Crónica. Quando o desejo também tira férias
Aprenda a Saber Viver sem tabus. Todos os meses, a sexóloga Vânia Beliz promete falar abertamente sobre sexualidade, com o propósito de desmistificar questões associadas ao sexo e à intimidade, e para a fazer pensar e refletir sobre temas que podem, mesmo, mudar a sua vida.
A ideia de que somos todos sexualmente muito ativos e que fazemos sexo com muita frequência é uma mentira que ainda frustra muitas pessoas. São inúmeros os motivos pela qual existe uma diferença de desejo sexual entre homens e mulheres, a começar pela educação.
Eles são incentivados para o sexo desde cedo e nós o contrário. Eles são incentivados a provar a sua masculinidade medida em experiências, nós a esconder. A nossa resposta sexual é também diferente e a biologia parece dar a outros “machos” na natureza respostas eficazes para que aproveitem a oportunidade de cada momento fértil das fêmeas.

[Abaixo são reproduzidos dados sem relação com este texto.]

(** A redemption nobody comes between is three of these steps. *)
Lemma whole_redemption code h r h' people ms : redeem_claim clk sha256_hex code h = (Ok r, h') ->
  exists p, reach (mk_lobby h (people ++ [Asked code]) ms) (mk_lobby h' (people ++ [p]) ms) /\
    match r with inl e => p = Lost code e | inr rec => exists t, p = Won code rec t end.
Proof.
  assert (forall p, (people ++ [p]) !! length people = Some p) as Hat by (intros p; by rewrite lookup_app_r, Nat.sub_diag by lia).
  assert (forall p p', <[length people := p']> (people ++ [p]) = people ++ [p']) as Hput.
  { intros p p'. rewrite insert_app_r_alt by lia. by rewrite Nat.sub_diag. }
  unfold redeem_claim, mbind_. intros E.
  destruct (redeem_read sha256_hex code h) as [[[e|text]|x] h1] eqn:E1; [| |done].
  { injection E as <- <-. eexists. split; [|done]. apply rtc_once.
    pose proof (step_read (mk_lobby h (people ++ [Asked code]) ms) _ code _ h1 (Hat _) E1) as Hs. unfold put_person in Hs. cbn in Hs. by rewrite Hput in Hs. }
  pose proof (step_read (mk_lobby h (people ++ [Asked code]) ms) _ code _ h1 (Hat _) E1) as Hs1. unfold put_person in Hs1. cbn in Hs1. rewrite Hput in Hs1.
  destruct (redeem_unlink sha256_hex code h1) as [[[e|u]|x] h2] eqn:E2; [| |done].
  { injection E as <- <-. eexists. split; [|done]. eapply rtc_l; [exact Hs1|]. apply rtc_once.
    pose proof (step_unlink (mk_lobby h1 (people ++ [Holding code text]) ms) _ code text _ h2 (Hat _) E2) as Hs. unfold put_person in Hs. cbn in Hs. by rewrite Hput in Hs. }
  pose proof (step_unlink (mk_lobby h1 (people ++ [Holding code text]) ms) _ code text _ h2 (Hat _) E2) as Hs2. unfold put_person in Hs2. cbn in Hs2. rewrite Hput in Hs2.
  pose proof (step_check (mk_lobby h2 (people ++ [Removed code text]) ms) _ code text _ h' (Hat _) E) as Hs3. unfold put_person in Hs3. cbn in Hs3. rewrite Hput in Hs3.
  eexists. split; [eapply rtc_l; [exact Hs1|]; eapply rtc_l; [exact Hs2|]; apply rtc_once; exact Hs3|]. destruct r; [done|by eexists].
Qed.

(** The clock stays in the years that texts can give. *)
Context (Hcal : forall n k, 0 <= k <= 3600 -> in_calendar (clk n + k * second)).

Definition timed (l : lobby) : Prop := forall m, m ∈ l_mints l -> exists n, mi_at m = clk n.
Lemma mint_expiry_reads m n : mi_at m = clk n -> parse_iso (get_ "expires_at" (mint_record m)) = Some (mint_expiry m).
Proof.
  intros Ht. change (get_ "expires_at" (mint_record m)) with (VStr (iso_z (mint_expiry m))). apply parse_iso_z. unfold mint_expiry. rewrite Ht.
  apply Hcal. unfold mint_seconds. lia.
Qed.

(** What a check accepts is the record of a mint, in time. *)
Lemma check_right l code text rec h h' : timed l -> from_mint l (code_digest code) text ->
  redeem_check clk sha256_hex code text h = (Ok (inr rec), h') -> rightly l (Won code rec (last_read h')).
Proof.
  intros Ht (m & Hm & Hd & ->). destruct (Ht m Hm) as [n Hn]. unfold redeem_check. destruct (negb _); [done|].
  rewrite (mint_expiry_reads m n Hn). unfold mbind_, now_utc. destruct (mint_expiry m <=? _) eqn:He; intros [= <- <-].
  exists m. split_and!; try done. unfold last_read. cbn. by apply Z.leb_gt.
Qed.

Lemma step_honest l l' : step l l' -> timed l -> honest l -> timed l' /\ honest l'.
Proof.
  intros Hs Ht Ho. pose proof Ho as [Hf Hp].
  destruct Hs as [l0 tenant user ttl by_ random pid m h Hm|l0 h Hsub|l0 code|l0 i code r h Hi Hr|l0 i code text r h Hi Hr|l0 i code text r h Hi Hr].
  - pose proof (mint_files _ _ _ _ _ _ _ _ _ Hm) as Hfs. cbv zeta in Hfs. set (x := mk_mint _ _ _ _ _ _ _) in *.
    assert (forall y, y ∈ l_mints l0 -> y ∈ l_mints l0 ++ [x]) as Hin by (intros y Hy; apply elem_of_app; by left).
    split; [intros y [Hy|Hy%list_elem_of_singleton]%elem_of_app; [by apply Ht|subst y; by eexists]|]. split.
    + intros d c [Hc|[-> ->]]%Hfs.
      * destruct (Hf d c Hc) as (y & Hy & Hrest). exists y. split; [by apply Hin|done].
      * exists x. split; [|done]. apply elem_of_app. right. by apply list_elem_of_singleton.
    + intros i p Hi. apply (rightly_more l0); [exact Hin|by apply (Hp i)].
  - split; [done|]. split; [|exact Hp]. intros d c Hc. by apply Hf, Hsub.
  - split; [done|]. split; [exact Hf|]. intros i p Hi. cbn in Hi. apply lookup_app_Some in Hi as [Hi|[_ Hi]]; [by apply (Hp i)|].
    apply list_lookup_singleton_Some in Hi as [_ <-]. done.
  - split; [done|]. pose proof (read_files _ _ _ _ Hr) as ->. apply honest_put; [done|done|]. destruct r as [e|text]; [done|].
    unfold redeem_read in Hr. destruct (negb _); [done|]. injection Hr as Hr. cbn [rightly]. apply Hf.
    fold (code_digest code) in Hr. destruct (oget (code_digest code) _) eqn:E; [|done]. injection Hr as <-. by apply oget_Some_elem.
  - split; [done|]. destruct (unlink_files code _ r h Hr) as [Hsub _]. apply honest_put; [done|done|]. destruct r; [done|]. apply (Hp i _ Hi).
  - split; [done|]. apply honest_put; [done|by rewrite (check_files _ _ _ _ _ Hr)|]. destruct r as [e|rec]; [done|].
    eapply check_right; [done|exact (Hp i _ Hi)|exact Hr].
Qed.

Nos seres humanos, a racionalização e a socialização são fatores determinantes onde cabem todas as conceções que temos do que é o sexo e a relação sexual. Estão a ver o que ensinam às mulheres, certo?
Depois existem outros fatores, como por exemplo a contraceção. Sim, por muito que nos tentem convencer, existem muitas mulheres que quando tomam um contracetivo, desejo nem vê-lo. E ainda o estilo de vida (não podemos chegar a todos os altares), a autoestima e o amor-próprio, sendo estas últimas tão punidoras.
A pressão da juventude e beleza, dos corpos definidos e perfeitos continua e contrasta com as campanhas onde podemos ver mulheres roliças assumindo cada centímetro. Desenganemo-nos! São muito importantes estes movimentos, mas infelizmente mudam pouco a forma como nos vemos e como nos aceitamos.
Para além disso, há também a maternidade, que transforma o nosso papel enquanto mulheres e que precisa de algum resgate e muitos medicamentos que podem deitar por terra o desejo e a excitação.
A falta de desejo não é um problema exclusivo das mulheres, e para os homens o assunto também não é fácil. Precocemente expostos a modelos errados, os homens acham que têm de estar sempre prontos, e nós, mulheres, muitas vezes também partilhamos dessa ideia.
Não existem pílulas milagrosas para recuperar ou incentivar o desejo, mas mudar o nosso estilo de vida pode ser determinante. Se a queixa for cansaço, aí sim, temos no mercado alguns suplementos que podem mesmo ajudar, mas manter uma agenda organizada já é muito importante.
Precisamos fazer as pazes com o nosso corpo e controlar expectativas irreais. Precisamos discutir com o nosso ginecologista um método seguro que não limite o nosso prazer e podemos ainda educar o nosso cérebro a pensar mais em sexo.
A literatura erótica e alguns filmes podem ajudar-nos a fantasiar e a despertar o desejo. A fantasia é um motor que não devemos descuidar.
Num estudo que realizei em 2010, a maior parte das mulheres tinha dificuldade em fantasiar e isso parecia dificultar-lhes o desejo e ainda mais a excitação. Hoje, estratégias como a atenção plena podem dar uma ajuda para que nos concentremos nas sensações do corpo.
Numa vida tão acelerada tudo parece ser inimigo da nossa intimidade e só nós podemos encontrar as rédeas do nosso tempo, onde a intimidade não pode ficar esquecida.
Com as férias de verão a aproximarem-se com muitas limitações (graças à pandemia), tire um tempo para definir as suas estratégias e objetivos pessoais cuja concretização dependa apenas do seu esforço pessoal e compromisso.
Não se deixe influenciar por vidas perfeitas nem pela ideia de que nos quartos dos outros tudo corre de feição. Nesta coisa do desejo, há muitos desencontros, mas podemos fazer algumas tentativas para o reencontrar.
Vânia Beliz licenciou-se em Psicóloga Clinica e da Saúde. Mestre em Sexologia e doutoranda em Estudos da Criança na especialidade de Saúde Infantil, na Universidade do Minho, participa em projetos no âmbito dos Programas de Educação para a Saúde (PES) e o Projeto de Educação Sexual “A viagem de Peludim”, para crianças. É autora do livro Ponto Quê?, sobre a sexualidade feminina, e de Chamar As Coisas Pelos Nomes, dirigido às famílias sobre como e quando falar sobre sexualidade.